I ducked a flying fist—this time it was Rinkydink’s ham hand—and got ahold of Spitting Sam, who had been no match for the roustabouts, and lolled stupidly against the bar.
“Come on, Sam,” I said.
I got an arm around him, and was about to get him out, when someone shoved me from behind, and I tumbled into the glass, taking Sam with me. All that glass cut me up, but I got up and hauled Sam outside. A bandaging crew was at work out there.
The brawl was winding down, and it quit as suddenly as it started. Some were laughing, and some were sobbing. Sammy Upward was surveying his saloon, or what was left of it, moaning and groaning.
The townspeople outside suddenly got brave, and helped me drag the casualties out to the clay road, stanch the blood, and line them all up like corpses.
One roustabout sat there laughing. He was unharmed. The cowboys got the worst of it. Show people did hard work every day; cowboys only occasionally, and now it showed. There were twice as many cowboys on the injured list.
“All right, I’m taking you all in,” I said.
“But we’re leaving at dawn,” Billy Bones said.

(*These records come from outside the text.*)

Lemma offered_recipients_pass_clean_to_witness :
  forms.EmailForm.clean_to DoesNotExist office_db 7 = Return ann.
Proof.
  destruct (offered_recipients_pass_clean_to User.first_name DoesNotExist
              office_db None (Some 1) 7 "Ann (ann@example.com)")
    as [(user & Hclean & _) _].
  - vm_compute. left.
  - rewrite Hclean. f_equal.
    unfold forms.EmailForm.clean_to in Hclean. vm_compute in Hclean.
    by injection Hclean as <-.
Defined.

(** ** The examples evaluated *)

Example install_on_site_permissions :
  auth.auth_group (install site_permissions) !! "CRM Admin" = Some {[ 11 ]}
  ∧ elements
      (default ∅ (auth.auth_group (install site_permissions) !! "Pagelet Admin"))
    ≡ₚ [13; 14].
Proof. split; [reflexivity|]. vm_compute. repeat constructor. Qed.

Example primary_phone_of_ann :
  Contact.primary_phone ann_locations ann_contact
  = Return (Some (Phone.mk "mobile" "555-0101"))
  ∧ Contact.primary_phone ann_locations jane = Raise AttributeError.
Proof. split; reflexivity. Qed.
Lemma exec_loop_no_closing_brace (content : string) :
  forall (covered : nat) (entries : list string),
    char_free "}" content = true ->
    exec_loop content covered entries = entries.
Proof.
  induction content as [| c content' IH]; intros covered entries Hfree;
    [reflexivity |].
  assert (Hfree' : char_free "}" content' = true).
  { unfold char_free in Hfree |- *. cbn [string_forall] in Hfree.
    now apply andb_true_iff in Hfree as [_ Hfree]. }
  cbn [exec_loop]. destruct covered as [| covered']; [| now apply IH].
  destruct (startRegex (String c content')) as [[match0 rest] |] eqn:Hre;
    [| now apply IH].
  apply startRegex_sound in Hre as [Hsplit _].
  rewrite Hsplit, char_free_app in Hfree.
  apply andb_true_iff in Hfree as [_ Hrest].
  rewrite (close_entry_unclosed rest 1 match0) by (lia || exact Hrest).
  now apply IH.
Qed.

(** X15: a README whose normalised text has no [@], or has no closing
    brace, gives no entry at all. *)
Theorem extractBibTeXEntries_nothing_to_find
    (normalize : string -> string) (content : prim) :
  char_free "@" (normalize (remove_backticks (ToString content))) = true
  \/ char_free "}" (normalize (remove_backticks (ToString content))) = true ->
  extractBibTeXEntries normalize content = [].
Proof.
  unfold extractBibTeXEntries.
  intros [Hfree | Hfree];
    [now apply exec_loop_no_at | now apply exec_loop_no_closing_brace].
Qed.

(** The statement of X15 at a README with a header that is never closed. *)
Lemma extractBibTeXEntries_nothing_to_find_sample :
  extractBibTeXEntries (fun s => s) (PStr "see @article{doe2020, title={A") = [].
Proof.
  apply (extractBibTeXEntries_nothing_to_find (fun s => s)
           (PStr "see @article{doe2020, title={A")).
  right. reflexivity.
Defined.

(** ** Publication Builder *)

Lemma js_or_filled (v : prim) : filled (js_or v (PStr "")).
Proof.
  unfold js_or. destruct (truthy v) eqn:Hv; [now right | left; now exists ""].
Qed.

Lemma clean_value_filled (v : prim) : filled v -> filled (clean_value v).
Proof.
  intros Hv. destruct v as [| | b | n | s]; try exact Hv.
  left. unfold clean_value. destruct (_ && _); eauto.
Qed.

(** X16: whatever the parser returns for an entry, the four fields of every
    publication [extractJournalPublication] builds are filled: each is a
    string, possibly the empty one, or a truthy value, never undefined or
    null. *)
Theorem extractJournalPublication_fields_filled
    (normalize : string -> string)
    (parse : string -> outcome (list (string * list (string * prim))))
    (content : prim) :
  Forall (fun new_pub =>
            filled (pub_title new_pub) /\ filled (pub_year new_pub)
            /\ filled (pub_doi new_pub) /\ filled (pub_url new_pub))
         (extractJournalPublication normalize parse content).
Proof.
  unfold extractJournalPublication, build_publications.
  generalize (extractBibTeXEntries normalize content). intros entries.
  assert (Hacc : forall publications : list Publication,
            Forall (fun new_pub =>
                      filled (pub_title new_pub) /\ filled (pub_year new_pub)
                      /\ filled (pub_doi new_pub) /\ filled (pub_url new_pub))
                   publications ->
            Forall (fun new_pub =>
                      filled (pub_title new_pub) /\ filled (pub_year new_pub)
                      /\ filled (pub_doi new_pub) /\ filled (pub_url new_pub))
                   (fold_left (fun publications entry =>
                                 match entry_publication parse entry with
                                 | Returned new_pub => publications ++ [new_pub]
                                 | Thrown _ => publications
                                 end)
                              entries publications)).
  { induction entries as [| entry entries IH]; intros publications Hpubs;
      [exact Hpubs |].
    cbn [fold_left]. apply IH.
    destruct (entry_publication parse entry) as [new_pub | e] eqn:Hentry;
      [| exact Hpubs].
    apply Forall_app. split; [exact Hpubs |]. apply Forall_cons_2; [| constructor].
    unfold entry_publication in Hentry.
    destruct (parse entry) as [[| [key parsed_key] others] | e]; try discriminate.
    injection Hentry as <-. unfold cleanBracketsInObject. cbn.
    repeat split; apply clean_value_filled, js_or_filled. }
  apply Hacc. constructor.
Qed.

(** ** Branch names *)

Lemma number_max_comm (a b : number) : number_max a b = number_max b a.
Proof. destruct a, b; simpl; try reflexivity. now rewrite Z.max_comm. Qed.

Lemma number_max_assoc (a b c : number) :
  number_max a (number_max b c) = number_max (number_max a b) c.
Proof. destruct a, b, c; simpl; try reflexivity. now rewrite Z.max_assoc. Qed.

Lemma fold_number_max_Permutation (xs ys : list number) :
  xs ≡ₚ ys ->
  forall acc, fold_left number_max xs acc = fold_left number_max ys acc.
Proof.
  induction 1 as [| x xs ys _ IH | x y xs | xs ys zs _ IH1 _ IH2]; intros acc.
  - reflexivity.
  - simpl. apply IH.
  - simpl. f_equal.
    rewrite <- !number_max_assoc. f_equal. apply number_max_comm.
  - now rewrite IH1.
Qed.

Lemma fold_number_max_head (xs : list number) (x y : number) :
  fold_left number_max (y :: xs) x = fold_left number_max (x :: xs) y.
Proof. simpl. now rewrite number_max_comm. Qed.
(** * Ingestion pipeline of FYP-Data: a shallow embedding and its properties

    The development embeds the two ingestion scripts
    [database_insert/content_ingestion.py] and
    [database_insert/question_ingestion.py]: parsed YAML values, the
    dynamic operations the scripts apply to them, the canonical JSON
    serialisation and SHA-256 behind [hash_content], the [retry] decorator
    around [safe_upsert], the store the scripts write to, and the two
    [ingest] procedures. *)

From Stdlib Require Import ZArith String Ascii List Lia Bool Decimal DecimalString DecimalZ.
From stdpp Require Import gmap strings list fin_maps.

Local Open Scope string_scope.
Local Open Scope Z_scope.
Local Open Scope list_scope.

(* ===================================================================== *)
(** * Parsed YAML values *)
(* ===================================================================== *)

(** The data of the documented files, as [yaml.safe_load] returns it:
    Python [None], [bool], [int], [str], [list] and [dict].  A [dict] keeps
    its items in insertion order and has string keys.  A Rocq [string]
    stands for a sequence of code points below 256.

    This is the whole universe of the development: every statement below
    about "any data" or "any file" ranges over these values.  What else
    [yaml.safe_load] can return is outside it: floating-point scalars,
    timestamps ([date], [datetime]), binary scalars ([bytes]), sets, and
    mappings with a key that is not a string.  On such data the scripts
    behave differently from what is proved here: [json.dumps] raises
    [TypeError] on a timestamp, a set or a binary scalar, writes a float by
    its [repr], turns a key that is not a string into one (so that the keys
    [1] and ["1"] are serialised alike), and cannot order keys of mixed
    types or a NaN key. *)
Unset Elimination Schemes.
Inductive value : Type :=
| YNull
| YBool (b : bool)
| YInt (z : Z)
| YStr (s : string)
| YList (xs : list value)
| YDict (items : list (string * value)).
Set Elimination Schemes.

Definition is_dict (v : value) : bool :=
  match v with YDict _ => true | _ => false end.

(** [d.get(k)] on the items of a dict. *)
Fixpoint dict_get (k : string) (items : list (string * value)) : option value :=
  match items with
  | [] => None
  | (k', v) :: rest => if String.eqb k k' then Some v else dict_get k rest
  end.

(** Python truthiness, as tested by [if not question_type]. *)
Definition truthy (v : value) : bool :=
  match v with
  | YNull => false
  | YBool b => b
  | YInt z => negb (z =? 0)
  | YStr s => negb (String.eqb s "")
  | YList xs => match xs with [] => false | _ => true end
  | YDict items => match items with [] => false | _ => true end
  end.

(** [needle in haystack] on two [str]: the substring test. *)
Fixpoint is_substring (needle hay : string) : bool :=
  String.prefix needle hay ||
  match hay with
  | EmptyString => false
  | String _ hay' => is_substring needle hay'
  end.

Definition is_str (k : string) (v : value) : bool :=
  match v with YStr s => String.eqb k s | _ => false end.

(* ===================================================================== *)
(** * Canonical JSON: [json.dumps(data, sort_keys=True, separators=(",", ":"))] *)
(* ===================================================================== *)

Definition chars (s : string) : list ascii := list_ascii_of_string s.
(** * chat_exporter/chat_exporter.py: the export entry points

    A shallow embedding of the module [chat_exporter.chat_exporter]: the
    wrapper coroutines [quick_export] (bound three times), [export],
    [raw_export], [quick_link] and [link].

    The coroutines are straight-line glue over two collaborators: the
    chat-platform SDK ([discord]) and the transcript builder ([Transcript]).
    They are embedded in a state-and-exception monad over a [World] that
    holds the Python channel objects (a store, because [channel.guild = guild]
    mutates the caller's object), the platform-side message history, the
    file system, and the log of every effect in program order.  An [await]
    is sequencing: the module runs single-flow. *)

From Stdlib Require Import ZArith Ascii String List Lia.
From stdpp Require Import gmap strings list.

Open Scope string_scope.
Open Scope Z_scope.
Open Scope list_scope.

(** ** Python exceptions *)

(** The exception classes the module can observe.  [OtherException] stands
    for any further subclass of [Exception] (an SDK error, say);
    [BaseOnly] for the classes that derive from [BaseException] but not
    from [Exception] ([KeyboardInterrupt], [SystemExit],
    [asyncio.CancelledError]). *)
Inductive exn : Type :=
| TypeError
| ValueError
| IndexError
| AttributeError
| NameError
| OtherException (cls : string)
| BaseOnly (cls : string).

(** [except Exception:] *)
Definition is_Exception (e : exn) : bool :=
  match e with
  | BaseOnly _ => false
  | _ => true
  end.

(** [except TypeError:] *)
Definition is_TypeError (e : exn) : bool :=
  match e with
  | TypeError => true
  | _ => false
  end.

Inductive res (A : Type) : Type :=
| Ret (a : A)
| Raise (e : exn).
Arguments Ret {A} a.
Arguments Raise {A} e.

(** ** Data model: the SDK objects the module touches *)

(** A reference to a Python channel object. *)
Definition loc := nat.

(** [discord.Guild]: its id and its channel cache.  The module never
    mutates a guild, so guilds are values.  [discord.Guild] defines neither
    [__bool__] nor [__len__]: every guild object is truthy. *)
Record Guild : Type := mkGuild {
  g_id : Z;
  g_channels : gmap Z loc
}.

“After Hanging Judge Earwig has his say,” I replied.
“What are you charging them with?”
“Well, let’s see. Disturbing the peace, assault and battery, destroying the saloon—I’ll need to look that up—you name it, I’ll include it.”
“Hey, suppose I just donate a hundred dollars and you let them go.”

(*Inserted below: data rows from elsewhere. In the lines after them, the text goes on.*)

(** C6 (amended): a text that holds a character which belongs to no token
    pattern and is not a newline fails to tokenize with the error
    "<c> unexpected", where <c> is the first character at which no pattern
    matches, the text before it being tokenized; <c> is that very
    character when the text before it tokenizes. The error of the lexer is
    the result of [compile] whatever the validator and the reducer are:
    neither runs. *)
Theorem lex_reports_first_unmatched_character :
  (forall s c,
      occurs c s -> outside_patterns c = true -> c <> newline ->
      exists pre c' post toks,
        s = (pre ++ String c' post)%string /\ lex pre = Ok toks /\
        c' <> newline /\
        scan (String c' post) = Some ("MISMATCH", String c' EmptyString, post) /\
        lex s = Raise (RuntimeError (String c' " unexpected"))) /\
  (forall pre c post toks,
      lex pre = Ok toks -> outside_patterns c = true -> c <> newline ->
      lex (pre ++ String c post) = Raise (RuntimeError (String c " unexpected"))) /\
  (forall validator reducer code e,
      lex code = Raise e -> compile_with validator reducer code = Raise e).
Proof.
  split; [|split].
  - intros s c Hocc Ho Hn.
    destruct (lex s) as [toks|e] eqn:L.
    + exfalso. exact (@lex_outside_fails _ s c toks (Nat.le_refl _) Hocc Ho Hn L).
    + destruct (@lex_Raise_inv _ s e (Nat.le_refl _) L)
        as (pre & c' & post & toks & Hs & Lp & Hn' & Hm & ->).
      exists pre, c', post, toks. auto.
  - intros pre c post toks. apply lex_prefix_then_outside.
  - intros validator reducer code e L. unfold compile_with. now rewrite L.
Qed.

Lemma lex_reports_hash_witness :
  lex ("START " ++ String "#" " END") = Raise (RuntimeError "# unexpected") /\
  (exists pre c' post toks,
      "a#" = (pre ++ String c' post)%string /\ lex pre = Ok toks /\
      c' <> newline /\
      scan (String c' post) = Some ("MISMATCH", String c' EmptyString, post) /\
      lex "a#" = Raise (RuntimeError (String c' " unexpected"))) /\
  compile "START # END" = Raise (RuntimeError "# unexpected").
Proof.
  split; [|split].
  - apply (proj1 (proj2 lex_reports_first_unmatched_character)) with (toks := [START]).
    + vm_compute. reflexivity.
    + reflexivity.
    + discriminate.
  - apply (proj1 lex_reports_first_unmatched_character "a#" "#"%char).
    + right. left. reflexivity.
    + reflexivity.
    + discriminate.
  - unfold compile. apply (proj2 (proj2 lex_reports_first_unmatched_character)).
    vm_compute. reflexivity.
Defined.

(** ** Sizes *)

(** What C3 says fails for a digit outside 1-5: the character 6 is not
    turned into a SIZE token, the lexer raises on it. *)
Lemma six_is_a_lexical_error :
  lex "6" = Raise (RuntimeError "6 unexpected") /\
  lex "6" <> Ok [mkToken "SIZE" "6"] /\
  lex "addCircle(6 RED)" = Raise (RuntimeError "6 unexpected").
Proof.
  assert (lex "6" = Raise (RuntimeError "6 unexpected")) as E by (vm_compute; reflexivity).
  split; [exact E|]. split; [rewrite E; discriminate | vm_compute; reflexivity].
Qed.

Definition size_token (d : ascii) : Token := mkToken "SIZE" (String d EmptyString).

Lemma size_digit_literal d :
  In d size_digits -> In ("SIZE", String d EmptyString) literal_tokens.
Proof.
  simpl. intros H. repeat destruct H as [<-|H]; try contradiction; auto 20.
Qed.

Lemma literal_size_digit v :
  In ("SIZE", v) literal_tokens -> exists d, In d size_digits /\ v = String d EmptyString.
Proof.
  simpl. intros H.
  repeat destruct H as [H|H]; try contradiction; try discriminate;
    injection H as <-; eexists; (split; [|reflexivity]); simpl; auto 10.
Qed.

Lemma lex_digits ds :
  Forall (fun d => In d size_digits) ds ->
  lex (string_of_list_ascii ds) = Ok (map size_token ds).
Proof.
  induction 1 as [|d ds Hd _ IH]; [reflexivity|].
  change (string_of_list_ascii (d :: ds))
    with (String d EmptyString ++ string_of_list_ascii ds)%string.
  rewrite (lex_literal _ (size_digit_literal Hd)), IH. reflexivity.
Qed.

(** C3 (amended): every SIZE token that the tokenizer emits is a single
    character, one of the digits 1-5; a number written with several of
    these digits is tokenized digit by digit, one SIZE token each; a digit
    outside 1-5 (0, 6, 7, 8, 9) met after a tokenized prefix is not a token
    but a lexical error naming it. *)
Theorem size_tokens_are_single_digits :
  (forall s toks t,
      lex s = Ok toks -> In t toks -> type_ t = "SIZE" ->
      String.length (value t) = 1 /\
      exists d, In d size_digits /\ t = size_token d) /\
  (forall ds,
      Forall (fun d => In d size_digits) ds ->
      lex (string_of_list_ascii ds) = Ok (map size_token ds)) /\
  (forall pre d post toks,
      lex pre = Ok toks -> In d ["0"; "6"; "7"; "8"; "9"]%char ->
      lex (pre ++ String d post) = Raise (RuntimeError (String d " unexpected"))).
Proof.
  split; [|split].
  - intros s toks t L Hin Hty.
    pose proof (@lex_tokens_literal _ s toks (Nat.le_refl _) L) as F.
    rewrite Forall_forall in F. specialize (F t Hin). rewrite Hty in F.
    apply literal_size_digit in F as (d & Hd & Hv).
    split; [now rewrite Hv|]. exists d. split; [exact Hd|].
    destruct t as [ty v]; simpl in *. unfold size_token. congruence.
  - exact lex_digits.
  - intros pre d post toks L Hd. apply lex_prefix_then_outside with toks.
    + exact L.
    + simpl in Hd. repeat destruct Hd as [<-|Hd]; try contradiction; reflexivity.
    + simpl in Hd. repeat destruct Hd as [<-|Hd]; try contradiction; discriminate.
Qed.

Lemma twelve_is_two_size_tokens :
  lex "12" = Ok [mkToken "SIZE" "1"; mkToken "SIZE" "2"] /\
  (String.length (value (mkToken "SIZE" "3")) = 1 /\
   exists d, In d size_digits /\ mkToken "SIZE" "3" = size_token d) /\
  lex ("addCircle(" ++ String "6" " RED)") = Raise (RuntimeError "6 unexpected").
Proof.
  split; [|split].
  - apply (proj1 (proj2 size_tokens_are_single_digits) ["1"; "2"]%char).
    apply Forall_cons; [simpl; auto|]. apply Forall_cons; [simpl; auto|].
    apply Forall_nil.
  - apply (proj1 size_tokens_are_single_digits "addCircle(3 RED)"
             [mkToken "FIGURE" "addCircle"; mkToken "SPECIALCHAR" "(";
              mkToken "SIZE" "3"; mkToken "COLOR" "RED"; mkToken "SPECIALCHAR" ")"]).
    + vm_compute. reflexivity.
    + right. right. left. reflexivity.
    + reflexivity.
  - apply (proj2 (proj2 size_tokens_are_single_digits)) with
      (toks := [mkToken "FIGURE" "addCircle"; mkToken "SPECIALCHAR" "("]).
    + vm_compute. reflexivity.
    + simpl. auto.
Defined.

(** ** Newlines *)

Definition newline_to_space (c : ascii) : ascii :=
  if Ascii.eqb c newline then " "%char else c.

(** The text with every newline replaced by a space. *)
Fixpoint replace_newlines (s : string) : string :=
  match s with
  | EmptyString => EmptyString
  | String c s' => String (newline_to_space c) (replace_newlines s')
  end.

Lemma replace_newlines_append a b :
  replace_newlines (a ++ b) = (replace_newlines a ++ replace_newlines b)%string.
Proof. induction a as [|x a IH]; simpl; [reflexivity | now rewrite IH]. Qed.

Lemma replace_newlines_literal kind v :
  In (kind, v) literal_tokens -> replace_newlines v = v.
Proof.
  simpl. intros H.
  repeat destruct H as [H|H]; try contradiction; injection H as <- <-; reflexivity.
Qed.

Lemma literal_no_space kind v :
  In (kind, v) literal_tokens -> ~ occurs " " v.
Proof.
  intros Hin Hocc. pose proof (literal_chars_inside " " Hin Hocc) as H.
  simpl in Hin.
  repeat destruct Hin as [Hin|Hin]; try contradiction; injection Hin as <- <-;
    unfold occurs in Hocc; simpl in Hocc;
    repeat destruct Hocc as [Hocc|Hocc]; try contradiction; discriminate.
Qed.

Lemma replace_newlines_prefix v : forall s r,
  ~ occurs " " v ->
  replace_newlines s = (v ++ r)%string -> exists r', s = (v ++ r')%string.
Proof.
  induction v as [|a v IH]; intros s r Hv H; simpl in *.
  - eauto.
  - destruct s as [|c s]; [discriminate|]. simpl in H. injection H as Hc Hs.
    assert (c = a) as ->.
    { unfold newline_to_space in Hc. destruct (Ascii.eqb c newline); [|exact Hc].
      exfalso. apply Hv. left. now symmetry. }
    destruct (IH s r) as (r' & ->); [unfold occurs in *; simpl in *; tauto | exact Hs |].
    eauto.
Qed.

Lemma replace_newlines_length s : String.length (replace_newlines s) = String.length s.
Proof. induction s; simpl; congruence. Qed.

Lemma lex_replace_newlines n : forall s,
  String.length s <= n -> lex (replace_newlines s) = lex s.
Proof.
  induction n as [|n IH]; intros s Hn.
  - destruct s; [reflexivity | simpl in Hn; lia].
  - destruct s as [|c s]; [reflexivity|]. simpl in Hn.
    destruct (lex_turns c s) as [-> E | k v r Hin Hs Hl E | Hb E | Hc Hm E];
      rewrite E.
    + cbn [replace_newlines]. change (newline_to_space newline) with " "%char.
      rewrite lex_blank by reflexivity. apply IH. lia.
    + rewrite Hs, replace_newlines_append, (replace_newlines_literal Hin).
      rewrite (lex_literal _ Hin), IH by lia. reflexivity.
    + assert (newline_to_space c = c) as Hcc.
      { apply mem_blanks in Hb as [->| ->]; reflexivity. }
      cbn [replace_newlines]. rewrite Hcc, lex_blank by exact Hb. apply IH. lia.
    + assert (newline_to_space c = c) as Hcc.
      { unfold newline_to_space. destruct (Ascii.eqb_spec c newline); congruence. }
      cbn [replace_newlines]. rewrite Hcc.
      destruct (lex_turns c (replace_newlines s))
        as [-> _ | k v r Hin Hs _ _ | Hb _ | _ _ E'].
      * contradiction.
      * exfalso.
        assert (replace_newlines (String c s) = (v ++ r)%string) as Hr
          by (cbn [replace_newlines]; now rewrite Hcc).
        apply replace_newlines_prefix in Hr as (r' & Hr);
          [|exact (literal_no_space Hin)].
        rewrite Hr, (scan_literal r' Hin) in Hm. injection Hm as -> _ _.
        exact (literal_kind_not_MISMATCH Hin).
      * rewrite (scan_blank c s Hb) in Hm. discriminate.
      * exact E'.
Qed.

(** C9: tokenizing a text gives the same result, tokens or error, as
    tokenizing the text with its newlines replaced by spaces; no emitted
    token holds a newline; and the character that a lexical error names is
    never a newline. *)
Theorem newlines_are_skipped_as_whitespace :
  forall s,
    lex s = lex (replace_newlines s) /\
    (forall toks t, lex s = Ok toks -> In t toks -> ~ occurs newline (value t)) /\
    (forall e, lex s = Raise e ->
               exists c, c <> newline /\ e = RuntimeError (String c " unexpected")).
Proof.
  intros s. split; [|split].
  - symmetry. now apply lex_replace_newlines with (String.length s).
  - intros toks t L Hin Hocc.
    pose proof (@lex_tokens_literal _ s toks (Nat.le_refl _) L) as F.
    rewrite Forall_forall in F. specialize (F t Hin).
    pose proof (literal_chars_inside newline F Hocc). discriminate.
  - intros e L.
    destruct (@lex_Raise_inv _ s e (Nat.le_refl _) L)
      as (pre & c & post & toks & _ & _ & Hn & _ & ->).
    eauto.
Qed.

“I don’t take gifts,” I said.
Waller stepped in. “Just get them outta town, Pickens. Tell them to vamoose.”
“Nope, I’ve got twelve roustabouts and twenty cowboys moaning and groaning around here, and they’re going to stand before the judge.”

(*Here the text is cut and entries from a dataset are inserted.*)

(** X5. The page [scrapeUrl] returns carries the URL it was asked for;
    its links are empty unless links were asked for, and then each is
    non-empty and starts with [http], so that the guard at the top of
    [filterLinks] skips none of them. *)
Theorem scrapeUrl_result w u options w' result :
  scrapeUrl browse w u options = (w', inr result) ->
  url result = u
  /\ (orDefault (ScrapeOptions.includeLinks options) false = false ->
      links result = Some [])
  /\ forall h, h ∈ orDefault (links result) [] ->
       h <> "" /\ Str.startsWith h "http" = true /\ skipped h = false.
Proof.
  unfold scrapeUrl. destruct (browse w u options) as [w1 [err|page]].
  - discriminate.
  - intros [= _ <-]. simpl. split; [reflexivity|]. split.
    + intros ->. reflexivity.
    + intros h Hh. destruct (orDefault (ScrapeOptions.includeLinks options) false).
      * apply list_elem_of_In, List.filter_In in Hh as [_ Hh].
        apply andb_prop in Hh as [Hne Hp]. repeat split.
        -- intros ->. discriminate.
        -- exact Hp.
        -- apply skipped_http, Hp.
      * apply elem_of_nil in Hh. contradiction.
Qed.

Section LoopMore.

Variable rev : Revision.
Variable options : CrawlOptions.t.
Variable startDomain : string.

Local Abbreviation maxPages := (orDefault (CrawlOptions.maxPages options) 10).
Local Abbreviation maxDepth := (orDefault (CrawlOptions.maxDepth options) 2).
Local Abbreviation allowSub :=
  (orDefault (CrawlOptions.allowSubdomains options) false).
Local Abbreviation loop := (crawlLoop newURL browse rev options startDomain).
Local Abbreviation body := (iteration newURL browse rev options startDomain).
Local Abbreviation cond := (loopCond options).
Local Abbreviation reached :=
  (Reached newURL browse rev options startDomain).

(** Case analysis on a turn of the loop. *)
Ltac loop_turn st Hc :=
  let cur := fresh "cur" in
  let rest := fresh "rest" in
  let Hq := fresh "Hq" in
  let Hlt := fresh "Hlt" in
  let Hv := fresh "Hv" in
  let Hd := fresh "Hd" in
  let w := fresh "w" in
  let err := fresh "err" in
  let result := fresh "result" in
  let Hf := fresh "Hf" in
  destruct (cond_true options st Hc) as (cur & rest & Hq & Hlt);
  destruct (iteration_cases newURL browse rev options startDomain st cur rest Hq)
    as [[Hd ->]
       |[(Hv & Hd & w & err & Hf & ->)
        |[(Hv & Hd & w & result & Hf & ->)
         |(Hv & Hd & w & result & Hf & ->)]]];
  simpl.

“I don’t know how you ever got appointed,” Waller said.
“You shouldn’t have appointed me,” I replied. “Now help me move these galoots.”
But the jail was a long way off, and we’d have to drag about twenty of these wrecks.
“I’ll help you,” Sammy said. “I want my saloon paid for.”
But it was Bones himself who came to the rescue with a two-horse freight wagon. We piled in the bodies, moaning and groaning, and I took the first load over, and locked them in Cell One. Then we loaded up the wagon again, and herded those who could walk, and we filled up Cell Two. By the middle of the night, I had over thirty revelers crammed into two cells, thanked Billy for the wagon, and told him I’d get the judge up early so the show could be on the road.
“They ain’t fit to travel, sheriff. So there’s no rush,” Bones said. “You can treat me to breakfast.”
Miss Quick eyed the sorry humanity in the cells. “I’m glad I’m not a man,” she said.